I have been a patient at the Rose Walton HIV/AIDS Care Center since its inception, and I feel such gratitude to have known and cared for someone whose work has been so instrumental to my own health journey.

Robert S. Chaloner, Chief Administrative Officer, Stony Brook Southampton Hospital

Rose Walton was a dynamic force on the East End. She was passionately committed to administering the highest quality of care to HIV/AIDS patients. Her dedication inspired the Rose Walton Care Services for HIV/AIDS at the Edie Windsor Healthcare Center in Hampton Bays where we continue to carry forth her mission today. While there is currently no cure, medical advancements have enabled those diagnosed with HIV to live full lives. In addition to the Rose Walton Care Services, the Edie Windsor Healthcare Center specializes in providing LGBTQ+ health services in a compassionate and respectful environment.

Josephine DeVincenzi, Ed.D. & Mary J. Scanlon, friends of Rose

Dr. Rose Walton was a calming, strong presence at a time when people were frightened and needed answers. Her educational efforts in Suffolk County during the height of the AIDS epidemic saved lives and changed minds.

She always put others first, despite enduring a significant illness for most of her adult life. She transcended her illness with the help of her loving, skillful wife. She was admired, loved and became a hero to those of us who were honored to have known her.

Marge Sherwin, spouse of Rose

She was extremely smart. Her compassion, her quiet force are the adjectives I would use to describe her.

She stood up for the gay community in times when it was not easy to do, and she was the first educator on Long Island to pick up the mantle and to help the people on the East End get access to care.

I remember when we were with EEGO, everyone was supportive except some of the women came up to Rose at a cocktail party and said to her, “Why are you doing this? You are helping the men. The men would not stand up to the women if this was reversed.” And she looked at them and she said, “Women are also getting AIDS.” It was a very interesting exchange.

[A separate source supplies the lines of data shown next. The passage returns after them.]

(** [orchestratorgo/initiative/service.go:796-798] decodeBenchmarkRepoWorkflowProfile: the name of the directory. *)
Definition repo_name (workspaceRoot : string) : string :=
  let name := path_base (trim_space workspaceRoot) in
  if (name =?s "") || (name =?s ".") || (name =?s "/") then "repo" else name.
(** [orchestratorgo/initiative/service.go:737-803] decodeBenchmarkRepoWorkflowProfile. *)
Definition decodeBenchmarkRepoWorkflowProfile (raw workspaceRoot : string) :
    option repoWorkflowProfile :=
  match decode_case raw with
  | None => None
  | Some c =>
      let raw_text key := default "" (bc_text c !! key) in
      let text key := trim_space (raw_text key) in
      let files key := cloneStrings (default [] (bc_lists c !! key)) in
      Some {|
        projectFlow := firstNonEmptyString [text "repo_profile"; "benchmark_repo_workflow"];
        projectType := firstNonEmptyString [text "project_type"; "existing_repo"];
        stack := firstNonEmptyString [text "runtime_or_stack"; "python"];
        language := firstNonEmptyString [text "language"; text "runtime_or_stack"];
        framework := text "framework";
        problemDomain := text "problem_domain";
        errorClass := text "error_class";
        fixPattern := text "fix_pattern";
        validationPattern := text "validation_pattern";
        repoName := repo_name workspaceRoot;
        projectRoot := firstNonEmptyString [text "project_root"; "."];
        repositoryURL := text "repo_url";
        defaultBranch := text "default_branch";
        testFocus := firstNonEmptyString [text "test_focus"; "benchmark workflow"];
        testCommand := files "test_command";
        expected := match files "expected_files" with
                    | Some ((_ :: _) as l) => l
                    | _ => ["README.md"]
                    end;
        patch := raw_text "patch";
        patchTarget := text "patch_target";
        coderTool := firstNonEmptyString [text "coder_tool"; "filesystem.write"];
        writeContent := raw_text "write_content";
        coderSummary := firstNonEmptyString
          [text "coder_summary"; "Apply benchmark-defined repository change."];
        benchmarkCaseID := text "id";
        benchmarkCaseType := text "case_type";
        benchmarkLeague := text "benchmark_league";
        sequenceID := text "sequence_id";
        sequencePosition := trim_space (sprint (bc_position c)) |}
  end.

Section Detection.
Context `{Disk}.

(** [orchestratorgo/initiative/service.go:720-727] loadBenchmarkRepoWorkflowProfile. *)
Definition loadBenchmarkRepoWorkflowProfile (workspaceRoot : string) : option repoWorkflowProfile :=
  match stat_in (trim_space workspaceRoot) ".lab" with
  | Some lab =>
      match child "benchmark-case.json" lab with
      | Some t =>
          match file_text t with
          | Some raw => decodeBenchmarkRepoWorkflowProfile raw workspaceRoot
          | None => None
          end
      | None => None
      end
  | None => None
  end.
(** [orchestratorgo/initiative/service.go:729-735] loadBenchmarkRepoWorkflowProfileFromGoal. *)
Definition loadBenchmarkRepoWorkflowProfileFromGoal (goal workspaceRoot : string) :
    option repoWorkflowProfile :=
  match first_block goal with
  | Some body => decodeBenchmarkRepoWorkflowProfile body workspaceRoot
  | None => None
  end.

(** [orchestratorgo/initiative/service.go:836-865] pythonSlugifyRegexPatch. *)
Definition pythonSlugifyRegexPatch : string := sjoin nl
  ["diff --git a/slugify/__main__.py b/slugify/__main__.py";
   "--- a/slugify/__main__.py";
   "+++ b/slugify/__main__.py";
   "@@ -76,6 +76,7 @@ def slugify_params(args: argparse.Namespace) -> dict[str, Any]:";
   "         save_order=args.save_order,";
   "         separator=args.separator,";
   "         stopwords=args.stopwords,";
   "+        regex_pattern=args.regex_pattern,";
   "         lowercase=args.lowercase,";
   "         replacements=args.replacements,";
   "         allow_unicode=args.allow_unicode";
   "diff --git a/test.py b/test.py";
   "--- a/test.py";
   "+++ b/test.py";
   "@@ -612,6 +612,11 @@ class TestCommandParams(unittest.TestCase):";
   "         expected = self.make_params(stopwords=['abba', 'beatles'], max_length=98, separator='+')";
   "         self.assertParamsMatch(expected, params)";
   " ";
   "+    def test_regex_pattern_param(self):";
   "+        params = self.get_params_from_cli('--regex-pattern', '[^a-z]+')";
   "+        expected = self.make_params(regex_pattern='[^a-z]+')";
   "+        self.assertParamsMatch(expected, params)";
   "+";
   "     def test_replacements_right(self):";
   "         params = self.get_params_from_cli('--replacements', 'A->B', 'C->D')";
   "         expected = self.make_params(replacements=[['A', 'B'], ['C', 'D']])"].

The people that knew her then understood that quietness and that force behind her quietness. The people who didn’t know her then are amazed at what she accomplished … she was an administrator at Stony Brook, she ran the AIDS Resource Center, she was the chair of the Allied Health Care Curriculum … when she retired they hired two or three people — it was amazing — to take all her jobs.

I think today she would want to help with the transgender issues and making kids safe in schools here.